State, as one number, how many lines in these records hold "rewrite".

* [Information]
━━━━━━━━

(** X11.  On [[TEMPO_MIN, TEMPO_MAX]] a faster tempo always has a strictly
    shorter period: no two tempos share a period, so every step of the
    tempo reprograms Timer1 to a different value. *)
Theorem calcTempoMicros_strictly_decreasing (a b : State) :
  TEMPO_MIN <= tempo a -> tempo a < tempo b -> tempo b <= TEMPO_MAX ->
  exists pa pb,
    calcTempoMicros a = Some pa /\ calcTempoMicros b = Some pb /\ pb < pa.
Proof.
  intros Ha Hab Hb.
  rewrite (calcTempoMicros_in_range a) by lia.
  rewrite (calcTempoMicros_in_range b) by lia.
  eexists _, _. split; [reflexivity|]. split; [reflexivity|].
  unfold TEMPO_MIN, TEMPO_MAX in *.
  set (x := tempo a) in *. set (y := tempo b) in *.
  pose proof (Z.div_mod 60000000 (x * 24) ltac:(lia)) as Dx.
  pose proof (Z.mod_pos_bound 60000000 (x * 24) ltac:(lia)) as Bx.
  pose proof (Z.div_mod 60000000 (y * 24) ltac:(lia)) as Dy.
  pose proof (Z.mod_pos_bound 60000000 (y * 24) ltac:(lia)) as By.
  assert (Lx : 8333 <= 60000000 / (x * 24))
    by (apply Z.div_le_lower_bound; lia).
  set (qx := 60000000 / (x * 24)) in *.
  set (qy := 60000000 / (y * 24)) in *.
  destruct (Z.lt_ge_cases qy qx) as [|C]; [assumption|]. exfalso.
  assert (y * 24 * qy >= (x + 1) * 24 * qx) by nia.
  nia.
Qed.

Lemma calcTempoMicros_strictly_decreasing_witness :
  exists pa pb,
    calcTempoMicros (set_tempo 299 (initial HIGH HIGH)) = Some pa
    /\ calcTempoMicros (set_tempo 300 (initial HIGH HIGH)) = Some pb
    /\ pb < pa.
Proof.
  apply (calcTempoMicros_strictly_decreasing
           (set_tempo 299 (initial HIGH HIGH))
           (set_tempo 300 (initial HIGH HIGH)));
    simpl; unfold TEMPO_MIN, TEMPO_MAX; lia.
Defined.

━━━━━━━━

* [Response below]
2